The Balls Head Reserve is a forested headland nature reserve situated on Balls Head in Sydney. The headland is in Port Jackson, 1.5 km west of the Sydney Harbour Bridge, between Berrys Bay to the east and Balls Head Bay to the west. It is named after Lieutenant Henry Lidgbird Ball, a Royal Naval officer who commanded HMS Supply on the First Fleet. The park is accessed via Balls Head Drive, , New South Wales, Australia.

==History==
=== Indigenous history ===
The original inhabitants were the Cammeraygal people. Evidence of their occupation includes art sites, middens and a spectacular petroglyph of a marine creature.
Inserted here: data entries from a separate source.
(** * Reconciliation engine of the media-catalog importer

    A shallow embedding of the TMDb matching and applying scripts
    ([scripts/tmdb_match_*.py], [scripts/tmdb_apply_*.py]) together with the
    properties their specification states about them.

    Conventions.
    - A Python [str] is a [string]: a sequence of 8-bit characters read as
      the code points U+0000..U+00FF (Latin-1).  Characters outside that
      range (for instance the en dash of [simplify_title]) are outside the
      modelled alphabet.
    - Python [int] is [Z]; a value that may be [None] is an [option].
    - A database table is the list of its rows; a unique constraint is the
      conflict target of the [INSERT ... ON CONFLICT] that relies on it.
    - Effects (HTTP requests, [time.sleep], SQL statements, commit and
      rollback, exceptions) are threaded through the monad [M].
    - The catalog is a function of the request and of the number of
      requests issued before it; the body of an answer is a parsed JSON
      document.  SQL statements succeed; timestamps ([now()]) are not
      modelled; keys that the database draws are the least unused ones. *)

From Stdlib Require Import String Ascii List ZArith NArith Lia QArith Bool.
From Stdlib Require Import DecimalString.
Import ListNotations.

Open Scope string_scope.
Open Scope Z_scope.

(** ** Python string primitives *)

Module Py.

(** Code point of a character. *)
Definition ord (c : ascii) : N := N_of_ascii c.

Definition in_range (lo hi : N) (c : ascii) : bool :=
  ((lo <=? ord c) && (ord c <=? hi))%N.

(** [str.isspace] (and the [\s] class of [re] on [str] patterns) on
    U+0000..U+00FF: TAB..CR, FS..US, space, NEL and NBSP. *)
Definition isspace (c : ascii) : bool :=
  in_range 9 13 c || in_range 28 32 c || (ord c =? 133)%N || (ord c =? 160)%N.

(** [str.lower] on one Latin-1 character: A-Z and the accented capitals
    U+00C0..U+00DE (but not the multiplication sign U+00D7) move up by 32. *)
Definition lower_char (c : ascii) : ascii :=
  if in_range 65 90 c || (in_range 192 222 c && negb (ord c =? 215)%N)
  then ascii_of_N (ord c + 32)
  else c.

Fixpoint lower (s : string) : string :=
  match s with
  | EmptyString => EmptyString
  | String c r => String (lower_char c) (lower r)
  end.

Fixpoint lstrip (s : string) : string :=
  match s with
  | EmptyString => EmptyString
  | String c r => if isspace c then lstrip r else s
  end.

Fixpoint rstrip (s : string) : string :=
  match s with
  | EmptyString => EmptyString
  | String c r =>
      match rstrip r with
      | EmptyString => if isspace c then EmptyString else String c EmptyString
      | r' => String c r'
      end
  end.

(** [s.strip()] *)
Definition strip (s : string) : string := rstrip (lstrip s).

(** [s.startswith(p)] *)
Definition startswith (s p : string) : bool := String.prefix p s.

(** [a in b] on strings: [a] occurs in [b] as a contiguous substring. *)
Fixpoint str_in (a b : string) : bool :=
  String.prefix a b ||
  match b with
  | EmptyString => false
  | String _ r => str_in a r
  end.

(** [s[:n]] *)
Fixpoint slice_to (n : nat) (s : string) : string :=
  match n, s with
  | O, _ => EmptyString
  | _, EmptyString => EmptyString
  | S k, String c r => String c (slice_to k r)
  end.

(** [str(n)] for an [int]. *)
Definition str_of_int (n : Z) : string := NilEmpty.string_of_int (Z.to_int n).

(** A falsy string is the empty one. *)
Definition truthy (s : string) : bool :=
  match s with EmptyString => false | _ => true end.

(** [s or ""] for an optional string. *)
Definition or_empty (s : option string) : string :=
  match s with Some x => x | None => EmptyString end.

(** [sep.join(l)] *)
Fixpoint join (sep : string) (l : list string) : string :=
  match l with
  | [] => EmptyString
  | [x] => x
  | x :: r => x ++ sep ++ join sep r
  end.

(** [all p s]: every character of [s] satisfies [p]. *)
Fixpoint all_chars (p : ascii -> bool) (s : string) : bool :=
  match s with
  | EmptyString => true
  | String c r => p c && all_chars p r
  end.

(** [re.sub(cls+, " ", s)] for a character class [cls]: every maximal run of
    characters of the class becomes one space.  [in_run] tells that the
    previous character belonged to a run already replaced. *)
Fixpoint sub_runs_from (cls : ascii -> bool) (in_run : bool) (s : string) : string :=
  match s with
  | EmptyString => EmptyString
  | String c r =>
      if cls c
      then if in_run then sub_runs_from cls true r
           else String " " (sub_runs_from cls true r)
      else String c (sub_runs_from cls false r)
  end.

Definition sub_runs (cls : ascii -> bool) (s : string) : string :=
  sub_runs_from cls false s.

(** [re.sub(cls, " ", s)] for a character class [cls], without repetition:
    every character of the class becomes a space. *)
Fixpoint sub_each (cls : ascii -> bool) (s : string) : string :=
  match s with
  | EmptyString => EmptyString
  | String c r => String (if cls c then " "%char else c) (sub_each cls r)
  end.

Definition is_close (c : ascii) : bool := (c =? "]")%char.
Definition is_open (c : ascii) : bool := (c =? "[")%char.

Fixpoint has_close (s : string) : bool :=
  match s with
  | EmptyString => false
  | String c r => is_close c || has_close r
  end.

(** [re.sub(r"\[[^\]]*\]", "", s)]: scanning from the left, an opening
    bracket that is followed somewhere by a closing one is deleted together
    with everything up to the first closing bracket.  [inside] tells that
    the scan is between such a pair. *)
Fixpoint sub_brackets_from (inside : bool) (s : string) : string :=
  match s with
  | EmptyString => EmptyString
  | String c r =>
      if inside
      then if is_close c then sub_brackets_from false r
           else sub_brackets_from true r
      else if is_open c && has_close r then sub_brackets_from true r
           else String c (sub_brackets_from false r)
  end.

Definition sub_brackets (s : string) : string := sub_brackets_from false s.

(** A title carries a bracketed annotation when the pattern above matches
    somewhere. *)
Fixpoint has_bracketed (s : string) : bool :=
  match s with
  | EmptyString => false
  | String c r => (is_open c && has_close r) || has_bracketed r
  end.

(** [str.isprintable] on one character of U+0000..U+00FF: all but the
    control characters, NBSP and the soft hyphen. *)
Definition isprintable (c : ascii) : bool :=
  in_range 32 126 c || (in_range 161 255 c && negb (ord c =? 173)%N).

(** A hexadecimal digit, in lower case. *)
Definition hex_digit (n : N) : ascii :=
  if (n <? 10)%N then ascii_of_N (48 + n) else ascii_of_N (87 + n).

Fixpoint has_char (q : ascii) (s : string) : bool :=
  match s with
  | EmptyString => false
  | String c r => (c =? q)%char || has_char q r
  end.

(** The characters of [repr(s)] between the quotes: the quote in use and
    the backslash are escaped, TAB, LF and CR are spelled [\t], [\n] and
    [\r], and any other character that is not printable is spelled [\xhh]. *)
Fixpoint repr_body (quote : ascii) (s : string) : string :=
  match s with
  | EmptyString => EmptyString
  | String c r =>
      (if (c =? quote)%char || (ord c =? 92)%N then String "092" (String c "")
       else if (ord c =? 9)%N then String "092" "t"
       else if (ord c =? 10)%N then String "092" "n"
       else if (ord c =? 13)%N then String "092" "r"
       else if isprintable c then String c ""
       else String "092" (String "x" (String (hex_digit (ord c / 16))
                                        (String (hex_digit (ord c mod 16)) ""))))
      ++ repr_body quote r
  end.

(** [repr(s)]: single quotes, unless [s] holds a single quote and no
    double quote. *)
Definition repr (s : string) : string :=
  let quote : ascii :=
    if has_char "'" s && negb (has_char "034" s) then "034"%char else "'"%char in
  String quote (repr_body quote s ++ String quote "").

End Py.

(** ** Normalizer *)

(** The class [[a-z0-9 ]] of the punctuation pattern. *)
Definition is_alnum_space (c : ascii) : bool :=
  Py.in_range 97 122 c || Py.in_range 48 57 c || (c =? " ")%char.

(** [norm] of [tmdb_match_seen_sc.py] and [tmdb_match_watchlist_sc.py]. *)
Definition norm (s : option string) : string :=
  let s := Py.lower (Py.or_empty s) in
  let s := Py.sub_brackets s in
  let s := Py.sub_runs (fun c => negb (is_alnum_space c)) s in
  Py.strip (Py.sub_runs Py.isspace s).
An Aboriginal burial site within a rock shelter was documented by Sandra Bowdler, an archaeologist from the Australian Museum in 1964. Until 1916, the Balls Head area was frequented by the local Aboriginal community and sites including middens, art sites and rock engravings remain today. The Aboriginal name for Balls Head is Yerroulbine.

=== European history ===
Balls Head was the original foreshore land included in the large Wollstonecraft Estate. In 1912 the Australian Army claimed the land and a Quarantine Depot was established in Berrys Bay to service the boats operating to and from the Quarantine station at North Head. Strong public protests in the early part of the 20th century resulted in Balls Head becoming public parkland (rather than being used for commercial or residential purposes as was mooted) in 1926.

Balls Head was celebrated in two poems by Henry Lawson. The second of these, 'The Sacrifice of Balls Head' protested against plans to build a coal bunkering depot there in 1916. It stands as an early articulation of conservationist sentiment. A Coal Loader was built by 1920; in 2007, this facility was re-opened as the Coal Loader Centre for Sustainability, a hub for North Sydney Council environmental and sustainability programs.
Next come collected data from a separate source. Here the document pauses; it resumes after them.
(** [command == name] of [CommandMeta.__eq__]. *)
Definition Command_matches (cls : Command) (other : string) : bool :=
  String.eqb (name cls) other || existsb (String.eqb other) (aliases cls).

(** The last branch of [get_command]: the first registered command that
    matches the name. *)
Definition get_command (commands : list Command) (name : string)
    : option Command :=
  List.find (fun c => Command_matches c name) commands.

End Command.
Arguments Command : clear implicits.

End packages.
Export packages.

(* ===================================================================== *)
(** * parser/wrapper.py: the evaluators *)
(* ===================================================================== *)

Module evaluators.

Section Engine.
Context {Event : Type} `{EventOps Event}.

(** [finalize(event, stdin=...)] of a node that evaluates: the input
    stream ([None] when there is none), the event, and what comes back. *)
Definition finalizer := Value -> Event -> Outcome Value * Event.

(** The children a node holds in [self.data].  [Operator], [Pipe] and
    [Reservedword] are told apart by [type(object) is ...]; every other
    node is known by its [finalize]. *)
Inductive Wrapper :=
| Operator (type : string)
| Pipe
| Reservedword (word : string)
| Node (finalize : finalizer).

(** [object.finalize(event)] ([stdin = None]) and
    [object.finalize(event, stdin=s)] ([stdin = Some s]).
    [Operator.finalize] needs [previous], [Pipe] has no [finalize], and
    [Reservedword.finalize] takes no [stdin]. *)
Definition call_finalize (object : Wrapper) (stdin : option Value)
    (event : Event) : Outcome Value * Event :=
  match object with
  | Operator _ => (Raises (ExcOther "TypeError"), event)
  | Pipe => (Raises (ExcOther "AttributeError"), event)
  | Reservedword word =>
      match stdin with
      | None => (Returns (VStr word), event)
      | Some _ => (Raises (ExcOther "TypeError"), event)
      end
  | Node finalize =>
      finalize (match stdin with Some s => s | None => VNone end) event
  end.

(** ** class Operator *)

(** [isinstance(previous, BaseError) or
    bool(getattr(previous, "errors", False))]: only a [Result] has
    [errors]. *)
Definition was_exception (previous : Value) : bool :=
  is_BaseError previous ||
  match previous with
  | VResult d l => match errors {| data := d; last := l |} with
                   | [] => false
                   | _ => true
                   end
  | _ => false
  end.

(** [Operator.finalize(event, previous=...)]: [False] makes the list
    skip its next element. *)
Definition Operator_finalize (type : string) (previous : Value) : bool :=
  let was_exception := was_exception previous in
  if String.eqb type "&&" && was_exception then false
  else if String.eqb type "||" && negb was_exception then false
  else if negb (String.eqb type "||") && is_ReturnError previous then false
  else true.

(** ** class List *)

(** The loop of [List.finalize], from a given [skip] and [result].
    [ExcOther] stands here for an exception that [except Exception]
    catches; one that it does not catch (see [base_only]) would leave
    the loop, which this model of the list does not follow. *)
Fixpoint List_loop (data : list Wrapper) (skip : bool) (result : Result)
    (event : Event) : Result * Event :=
  match data with
  | [] => (result, event)
  | object :: rest =>
      if skip then List_loop rest false result event
      else
        match object with
        | Operator type =>
            let op := Operator_finalize type (last result) in
            List_loop rest (negb op) result event
        | _ =>
            match call_finalize object None event with
            | (Returns v, event1) =>
                List_loop rest false (lshift result v) event1
            | (Raises (ExcError ex), event1) =>
                if Error_is_KeywordError ex
                then (lshift result (VErr ex), event1)
                else List_loop rest false (lshift result (VErr ex)) event1
            | (Raises (ExcOther ex), event1) =>
                List_loop rest false
                  (lshift result (VErr (InternalError_of ex))) event1
            end
        end
  end.

Definition List_finalize (data : list Wrapper) (event : Event) : Result * Event :=
  List_loop data false Result_new event.

(** ** class Pipeline *)

Fixpoint Pipeline_loop (data : list Wrapper) (pipe : bool) (result : Result)
    (event : Event) : Outcome Result * Event :=
  match data with
  | [] => (Returns result, event)
  | Pipe :: rest => Pipeline_loop rest true result event
  | object :: rest =>
      let '(stdin, result0) :=
        if pipe then (Result_value (fst (pop result)), snd (pop result))
        else (VNone, result) in
      match call_finalize object (Some stdin) event with
      | (Returns v, event1) =>
          let result1 := lshift result0 v in
          match last_keyword_error result1 with
          | Some ex => (Raises (ExcError ex), event1)
          | None => Pipeline_loop rest false result1 event1
          end
      | (Raises ex, event1) => (Raises ex, event1)
      end
  end.

Definition Pipeline_finalize (data : list Wrapper) (event : Event)
    : Outcome Result * Event :=
  Pipeline_loop data false Result_new event.

(** ** class Compound *)

Fixpoint Compound_loop (data : list Wrapper) (result : Result) (event : Event)
    : Outcome Result * Event :=
  match data with
  | [] => (Returns result, event)
  | Reservedword _ :: rest => Compound_loop rest result event
  | object :: rest =>
      match call_finalize object None event with
      | (Returns v, event1) => Compound_loop rest (lshift result v) event1
      | (Raises ex, event1) => (Raises ex, event1)
      end
  end.

Definition Compound_finalize (data : list Wrapper) (event : Event)
    : Outcome Result * Event :=
  Compound_loop data Result_new event.

(** A node that returns a [Result], as a child of another node. *)
Definition as_node (f : Event -> Outcome Result * Event) : Wrapper :=
  Node (fun _ event =>
          match f event with
          | (Returns r, event1) => (Returns (Result_value r), event1)
          | (Raises ex, event1) => (Raises ex, event1)
          end).

Definition List_node (data : list Wrapper) : Wrapper :=
  as_node (fun event => let '(r, event1) := List_finalize data event in
                        (Returns r, event1)).

(** ** The state machines of If, For and Loop *)

(** [action == word] for an [action] that may be [None]. *)
Definition action_is (action : option string) (word : string) : bool :=
  match action with
  | Some a => String.eqb a word
  | None => false
  end.

(** A dictionary [actions]: [None] is the [KeyError] of a missing key,
    [Some None] the value [None]. *)
Definition lookup_action (actions : list (string * option string))
    (word : string) : option (option string) :=
  match List.find (fun kv => String.eqb (fst kv) word) actions with
  | Some kv => Some (snd kv)
  | None => None
  end.

(** [any(isinstance(x, BaseError) for x in v)]; [None] when [v] is not
    iterable. *)
Definition any_BaseError (v : Value) : option bool :=
  match iter_value v with
  | Some xs => Some (existsb is_BaseError xs)
  | None => None
  end.

(** How the [except] clauses of the body of a loop ([For], [Loop])
    answer an exception: [break], go on with the next iteration
    ([continue], and [except Exception: pass]), raise
    [ReturnError(result << ex.value)], or catch nothing: an exception
    that is no [Exception] leaves the loop as it is. *)
Inductive LoopSignal :=
| Stop
| Next
| Reraise (ex : Error)
| Escape (name : string).

Definition loop_except (ex : Exc) (result : Result) : LoopSignal :=
  match ex with
  | ExcError (MkError BreakError _) => Stop
  | ExcError (MkError ContinueError _) => Next
  | ExcError (ReturnError value) =>
      Reraise (ReturnError (Result_value (lshift result value)))
  | ExcError (MkError _ _) => Next
  | ExcOther name => if base_only name then Escape name else Next
  end.

(** The [try] block of a loop body and of an [If] branch:
    [result << await object.finalize(event)] followed by
    [result.last_keyword_error()].  Returns the result as it stands
    when the exception, if any, is raised. *)
Definition try_body (object : Wrapper) (result : Result) (event : Event)
    : Result * option Exc * Event :=
  match call_finalize object None event with
  | (Returns v, event1) =>
      let result1 := lshift result v in
      match last_keyword_error result1 with
      | Some ex => (result1, Some (ExcError ex), event1)
      | None => (result1, None, event1)
      end
  | (Raises ex, event1) => (result, Some ex, event1)
  end.

(** ** class If *)

Definition If_actions : list (string * option string) :=
  [("if", Some "condition"); ("elif", Some "condition"); (";", None);
   ("then", Some "action"); ("else", Some "else_action"); ("fi", Some "end")].

(** The test of the branch: [None] is the [TypeError] of a condition
    result that is not iterable. *)
Definition If_branch_taken (action : option string) (condition_result : Value)
    : option bool :=
  if action_is action "action" then
    match condition_result with
    | VNone => Some (action_is action "else_action")
    | _ =>
        match any_BaseError condition_result with
        | Some false => Some true
        | Some true => Some (action_is action "else_action")
        | None => None
        end
    end
  else Some (action_is action "else_action").

Fixpoint If_loop (data : list Wrapper) (action : option string)
    (condition_result : Value) (result : Result) (event : Event)
    : Outcome Result * Event :=
  match data with
  | [] => (Returns result, event)
  | Reservedword word :: rest =>
      match lookup_action If_actions word with
      | Some a => If_loop rest a condition_result result event
      | None => (Raises (ExcOther "KeyError"), event)
      end
  | object :: rest =>
      if action_is action "condition" then
        match call_finalize object None event with
        | (Returns v, event1) => If_loop rest action v result event1
        | (Raises ex, event1) => (Raises ex, event1)
        end
      else
        match If_branch_taken action condition_result with
        | None => (Raises (ExcOther "TypeError"), event)
        | Some false => If_loop rest action condition_result result event
        | Some true =>
            match try_body object result event with
            | (result1, None, event1) => (Returns result1, event1)
            | (result1, Some (ExcError (ReturnError value)), event1) =>
                (Raises (ExcError
                   (ReturnError (Result_value (lshift result1 value)))), event1)
            | (_, Some ex, event1) => (Raises ex, event1)
            end
        end
  end.

Definition If_finalize (data : list Wrapper) (event : Event)
    : Outcome Result * Event :=
  If_loop data None VNone Result_new event.

(** ** class For *)

Definition For_actions : list (string * option string) :=
  [("for", Some "variable"); ("in", Some "list"); (";", None);
   ("do", Some "action"); ("done", Some "end")].

(** [for variable in iterable: ...] *)
Fixpoint For_iterate (iterable : list Value) (name : Value) (object : Wrapper)
    (result : Result) (event : Event) : Outcome Result * Event :=
  match iterable with
  | [] => (Returns result, event)
  | variable :: rest =>
      match set_variable name variable event with
      | (Raises ex, event0) => (Raises ex, event0)
      | (Returns _, event0) =>
          match try_body object result event0 with
          | (result1, None, event1) =>
              For_iterate rest name object result1 event1
          | (result1, Some ex, event1) =>
              match loop_except ex result1 with
              | Stop => (Returns result1, event1)
              | Next => For_iterate rest name object result1 event1
              | Reraise ex' => (Raises (ExcError ex'), event1)
              | Escape name => (Raises (ExcOther name), event1)
              end
          end
      end
  end.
The area was proclaimed as a public reserve by Premier Jack Lang in 1926. By then much of the forest that Lawson had described was gone. A Beautification Committee was established by 1931 led by conservationist Walter Froggatt. Native trees were reintroduced to the headland throughout the decade. Many of these were sourced from the Royal Botanic Gardens, Sydney. A stone tablet acknowledging Froggatt's work was unveiled in 1938. It can still be seen near the car park at the southern end of the reserve.

The reserve is now maintained by North Sydney Council and contains a well-preserved natural bushland area, one of the closest to the city of Sydney. Plants include the Sydney red gum, Port Jackson cypress, blueberry ash and Port Jackson fig. Many birds are found here, as are reptiles, flying foxes, microbats and marsupial mammals.

It is a popular picnic and bushwalking site, with views of the city skyline and harbour.

== Reserve features ==
- Several bush walking tracks, including one suitable for wheelchairs
- Accessible toilets, picnic tables, seats and electric barbecues
- Numerous plaques and depression era elements including remnants of paths, steps and railings dot the reserve.
- Aboriginal waterholes and grinding grooves
- Foreshore caves and chambers cut by squatters in the 1930s.